Today the facade of the building is undecorated, but I learned that one time it bore a Hebrew inscription: l’hochmah v’layirah, for wisdom and for awe, or possibly toward wisdom and awe. I find that a rather remarkable motto, most fitting for a place where modern men and women came to confront the teachings of our ancient tradition in a new way and out of that confrontation to accept the challenge, much like our own, of defining a new Judaism worthy of affirmation and practice. L’hochmah v=layirah, for/toward wisdom and awe, I submit, is also a suggestive paradigm for American Reform Judaism at the beginning of the new millennium. This phrase constitutes the text for my remarks today.
First, hochmah.
Hochmah is an ancient Hebrew word, usually translated as wisdom. I sense the leaders of the Lehranstalt chose it to embellish the doorway of their institute in order to articulate the nature of what was to occur in that building and also to say something about the people who came to study and teach there. It was a declaration of self-definition, a conscious expression OF who they were and who they were not. The Lehranstalt was not in any sense a yeshivah, but a modern academic institution devoted to Wissenschaft des Judentums, the scientific study of Judaism. It was a place where the texts and traditions of the Jewish past were seen through the lens of contemporary scholarly research. In its classrooms rational, critical inquiry was not only accepted but central. By using a old Biblical word, they affirmed their connection to Jewish tradition, and, at the same moment, their acceptance of modernity.

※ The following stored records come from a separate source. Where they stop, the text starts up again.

(* ===== verification/Addr.v ===== *)
(** * Hardware value newtypes (zamak-core/src/addr.rs)

    A newtype is modelled by the u64 it wraps; its invariant is the predicate
    the constructor establishes.  The [fmt::Display] texts are left out. *)

From stdpp Require Import base list numbers.
From Stdlib Require Import ZArith Lia.
From S2P Require Import Prelude Vmm PageTable.

Module Addr.

Definition MAX_PHYS_ADDR_X86_64 : Z := 2 ^ 52 - 1.

Inductive InvalidHwValue : Type :=
| PhysAddrOutOfRange (a : Z)
| Misaligned (addr required_align : Z)
| NonCanonical (a : Z)
| AboveRealModeLimit (a : Z)
| InvalidCr3 (v : Z)
| InvalidMair (v : Z)
| InvalidSatp (v : Z).

(** ** PhysAddr *)
Definition phys_new (addr : Z) : result Z InvalidHwValue :=
  if (MAX_PHYS_ADDR_X86_64 <? addr) then Err (PhysAddrOutOfRange addr) else Ok addr.

Definition phys_checked_add (self offset : Z) : option Z :=
  match checked_add 64 self offset with
  | Some sum => if (sum <=? MAX_PHYS_ADDR_X86_64) then Some sum else None
  | None => None
  end.

Definition phys_checked_sub (self other : Z) : option Z := checked_sub 64 self other.

Definition page_floor (self : Z) : Z := Z.land self (wnot 64 0xFFF).

Definition page_ceil (self : Z) : option Z :=
  match checked_add 64 self 0xFFF with
  | Some v =>
      let rounded := Z.land v (wnot 64 0xFFF) in
      if (MAX_PHYS_ADDR_X86_64 <? rounded) then None else Some rounded
  | None => None
  end.

(** ** PageAlignedPhysAddr *)
Definition PAGE_SIZE : Z := 0x1000.

Definition page_aligned_new (addr : Z) : result Z InvalidHwValue :=
  if (MAX_PHYS_ADDR_X86_64 <? addr) then Err (PhysAddrOutOfRange addr)
  else if negb (Z.land addr (PAGE_SIZE - 1) =? 0) then Err (Misaligned addr PAGE_SIZE)
  else Ok addr.

(** ** VirtAddr *)

(** [x as i64]. *)
Definition as_i64 (x : Z) : Z := if (2 ^ 63 <=? x) then x - 2 ^ 64 else x.

(** [((addr << 16) as i64 >> 16) as u64]. *)
Definition sign_extend_48 (addr : Z) : Z :=
  wrap 64 (Z.shiftr (as_i64 (wshl 64 addr 16)) 16).

Definition virt_new (addr : Z) : result Z InvalidHwValue :=
  let canonical := sign_extend_48 addr in
  if negb (addr =? canonical) then Err (NonCanonical addr) else Ok addr.

Definition virt_checked_add (self offset : Z) : option Z :=
  match checked_add 64 self offset with
  | Some sum =>
      let canonical := sign_extend_48 sum in
      if (sum =? canonical) then Some sum else None
  | None => None
  end.

Definition virt_wrapping_sub (self other : Z) : Z := as_i64 (wsub 64 self other).

(** ** TrampolineAddr *)
Definition REAL_MODE_LIMIT : Z := 0x100000.
Definition trampoline_new (addr : Z) : result Z InvalidHwValue :=
  if (REAL_MODE_LIMIT <=? addr) then Err (AboveRealModeLimit addr) else Ok addr.

(** ** Cr3Value *)
Definition VALID_FLAGS_MASK : Z := Z.lor (Z.shiftl 1 3) (Z.shiftl 1 4).

Definition cr3_new (value : Z) : result Z InvalidHwValue :=
  let base := Z.land value (wnot 64 0xFFF) in
  let flags := Z.land value 0xFFF in
  if negb (Z.land flags (wnot 64 VALID_FLAGS_MASK) =? 0) then Err (InvalidCr3 value)
  else if (MAX_PHYS_ADDR_X86_64 <? base) then Err (InvalidCr3 value)
  else Ok value.

Definition cr3_from_pml4 (pml4_base : Z) : result Z InvalidHwValue :=
  if negb (Z.land pml4_base 0xFFF =? 0) then Err (InvalidCr3 pml4_base)
  else if (MAX_PHYS_ADDR_X86_64 <? pml4_base) then Err (InvalidCr3 pml4_base)
  else Ok pml4_base.

Definition cr3_base_addr (self : Z) : Z := Z.land self (wnot 64 0xFFF).

(** ** MairValue *)
Definition is_valid_attr (attr : Z) : bool :=
  if (attr =? 0) then true
  else
    let hi := Z.shiftr attr 4 in
    let lo := Z.land attr 0x0F in
    if (hi =? 0) then ((lo =? 0x4) || (lo =? 0x8) || (lo =? 0xC))%bool
    else negb (lo =? 0).

(** The [while i < 8] loop, [n] iterations from [i]. *)
Fixpoint mair_loop (n : nat) (i value : Z) : result Z InvalidHwValue :=
  match n with
  | O => Ok value
  | S n' =>
      let attr := Z.land (Z.shiftr value (i * 8)) 0xFF in
      if negb (is_valid_attr attr) then Err (InvalidMair value)
      else mair_loop n' (i + 1) value
  end.
Definition mair_new (value : Z) : result Z InvalidHwValue := mair_loop 8 0 value.

(** ** SatpValue *)
Definition satp_new (value : Z) : result Z InvalidHwValue :=
  let mode := Z.shiftr value 60 in
  if ((mode =? 0) || (mode =? 8) || (mode =? 9) || (mode =? 10))%bool
  then Ok value else Err (InvalidSatp value).
Definition satp_asid (self : Z) : Z := Z.land (Z.shiftr self 44) 0xFFFF.
Definition satp_ppn (self : Z) : Z := Z.land self (Z.shiftl 1 44 - 1).

(** ** Lemmas *)

Lemma page_mask x : is_w 64 x -> Z.land x (wnot 64 0xFFF) = x - x mod 4096.
Proof. intros. apply (land_align_mask 64 12); [done|lia]. Qed.

Lemma sign_extend_48_spec a : is_w 64 a ->
  sign_extend_48 a = a <-> a < 2 ^ 47 \/ 2 ^ 64 - 2 ^ 47 <= a.
Proof.
  intros Ha. unfold sign_extend_48, as_i64, wshl, wrap, is_w in *.
  rewrite Z.shiftl_mul_pow2, Z.shiftr_div_pow2 by lia.
  case_if; zb; Z.to_euclidean_division_equations; lia.
Qed.

(** Packed fields of SATP. *)
Lemma satp_fields mode asid ppn :
  0 <= mode < 16 -> 0 <= asid < 2 ^ 16 -> 0 <= ppn < 2 ^ 44 ->
  Riscv64Paging.satp_encode mode asid ppn = mode * 2 ^ 60 + asid * 2 ^ 44 + ppn.
Proof.
  intros Hm Ha Hp. unfold Riscv64Paging.satp_encode.
  change 0xF with (2 ^ 4 - 1). change 0xFFFF with (2 ^ 16 - 1).
  change 0xFFFFFFFFFFFF with (2 ^ 48 - 1).
  rewrite !land_low_mask, !Z.mod_small, !Z.shiftl_mul_pow2 by lia.
  rewrite (lor_disjoint_add 60 (mode * 2 ^ 60)) by (rewrite ?Z.mod_mul; lia).
  rewrite (lor_disjoint_add 44) by (Z.to_euclidean_division_equations; lia).
  done.
Qed.

(** ** Properties *)

(** [VirtAddr::new] accepts exactly the 48-bit canonical addresses, and
    [checked_add] yields exactly the in-range canonical sums. *)
Theorem virt_addr_canonical a off : is_w 64 a -> 0 <= off ->
  (virt_new a = Ok a <-> a < 2 ^ 47 \/ 2 ^ 64 - 2 ^ 47 <= a) /\
  (forall r, virt_checked_add a off = Some r <->
     r = a + off /\ a + off < 2 ^ 64 /\ (a + off < 2 ^ 47 \/ 2 ^ 64 - 2 ^ 47 <= a + off)).
Proof.
  intros Ha Hoff. split.
  - rewrite <- sign_extend_48_spec by done. unfold virt_new.
    destruct (Z.eqb_spec a (sign_extend_48 a)); simpl; split; congruence.
  - intros r. unfold virt_checked_add, checked_add.
    destruct (checked 64 (a + off)) as [s|] eqn:Hs.
    + apply checked_Some in Hs as [-> Hs]. pose proof (sign_extend_48_spec _ Hs).
      unfold is_w in *. destruct (Z.eqb_spec (a + off) (sign_extend_48 (a + off))).
      * split; [intros [= <-]; intuition lia|intros (-> & _ & _); done].
      * split; [done|]. intros (-> & ? & ?). exfalso. intuition congruence.
    + apply checked_None in Hs. unfold is_w in *. split; [done|]. lia.
Qed.

(** The page-rounding operations on a valid physical address: [page_floor]
    is the largest page boundary at or below it, [page_ceil] the smallest one
    at or above it, [None] exactly when that leaves the 52-bit range. *)
Theorem phys_page_rounding a : 0 <= a <= MAX_PHYS_ADDR_X86_64 ->
  page_floor a mod 4096 = 0 /\ page_floor a <= a < page_floor a + 4096 /\
  match page_ceil a with
  | Some c => c mod 4096 = 0 /\ c - 4096 < a <= c /\ c <= MAX_PHYS_ADDR_X86_64
  | None => 2 ^ 52 - 4096 < a
  end.
Proof.
  intros Ha. unfold MAX_PHYS_ADDR_X86_64 in *. unfold page_floor, page_ceil, checked_add, checked.
  rewrite page_mask by (unfold is_w; lia).
  rewrite bool_decide_eq_true_2 by lia. rewrite page_mask by (unfold is_w; lia).
  unfold MAX_PHYS_ADDR_X86_64.
  destruct (Z.ltb_spec (2 ^ 52 - 1) (a + 4095 - (a + 4095) mod 4096));
    Z.to_euclidean_division_equations; lia.
Qed.

(** Encoding a mode, ASID and root page number into SATP and reading the
    fields back through [SatpValue] is the identity for the supported modes. *)
Theorem satp_roundtrip mode asid ppn :
  mode = 0 \/ mode = 8 \/ mode = 9 \/ mode = 10 ->
  0 <= asid < 2 ^ 16 -> 0 <= ppn < 2 ^ 44 ->
  let v := Riscv64Paging.satp_encode mode asid ppn in
  is_w 64 v /\ satp_new v = Ok v /\ satp_asid v = asid /\ satp_ppn v = ppn.
Proof.
  intros Hm Ha Hp. cbv zeta. rewrite satp_fields by lia.
  assert (Hmode : (mode * 2 ^ 60 + asid * 2 ^ 44 + ppn) / 2 ^ 60 = mode)
    by (Z.to_euclidean_division_equations; lia).
  split; [unfold is_w; lia|]. unfold satp_new, satp_asid, satp_ppn.
  rewrite Z.shiftr_div_pow2, Hmode by lia. split.
  { destruct Hm as [->|[->|[->| ->]]]; done. }
  change 0xFFFF with (2 ^ 16 - 1). change (Z.shiftl 1 44 - 1) with (2 ^ 44 - 1).
  rewrite !land_low_mask, Z.shiftr_div_pow2 by lia.
  split; Z.to_euclidean_division_equations; lia.
Qed.

(** A page number past bits 43..0 lands in the ASID field. *)
Lemma satp_ppn_overflow : satp_asid (Riscv64Paging.satp_encode 9 0 (2 ^ 44)) = 1.
Proof. reflexivity. Qed.

Lemma virt_addr_canonical_witness :
  virt_new 0xFFFF800000000000 = Ok 0xFFFF800000000000 /\
  virt_checked_add 0xFFFF800000000000 0x1000 = Some 0xFFFF800000001000.
Proof.
  destruct (virt_addr_canonical 0xFFFF800000000000 0x1000) as [H1 H2];
    [vm_compute; split; congruence|lia|].
  split; [apply H1; lia|apply H2; lia].
Defined.

Lemma phys_page_rounding_witness : page_floor 0x12345 mod 4096 = 0.
Proof.
  destruct (phys_page_rounding 0x12345) as [H _]; [vm_compute; split; congruence|exact H].
Defined.

Lemma satp_roundtrip_witness : satp_ppn (Riscv64Paging.satp_encode 9 7 0x80000) = 0x80000.
Proof.
  destruct (satp_roundtrip 9 7 0x80000) as (_ & _ & _ & H); [lia..|exact H].
Defined.
End Addr.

By the beginning of the twentieth century a rather considerable body of learning had been created. The academic study of tradition, the sifting and the scrutiny of texts using the latest tools of analysis, and the historical reconstructions which were attempted showed a new way of understanding the Jewish past. In retrospect we can see that these efforts were not as scientific as they pretended to be, if by scientific you mean objective and utterly free of bias. That scholarship, like ours, was shaped and limited by the blind spots that infect all human endeavors.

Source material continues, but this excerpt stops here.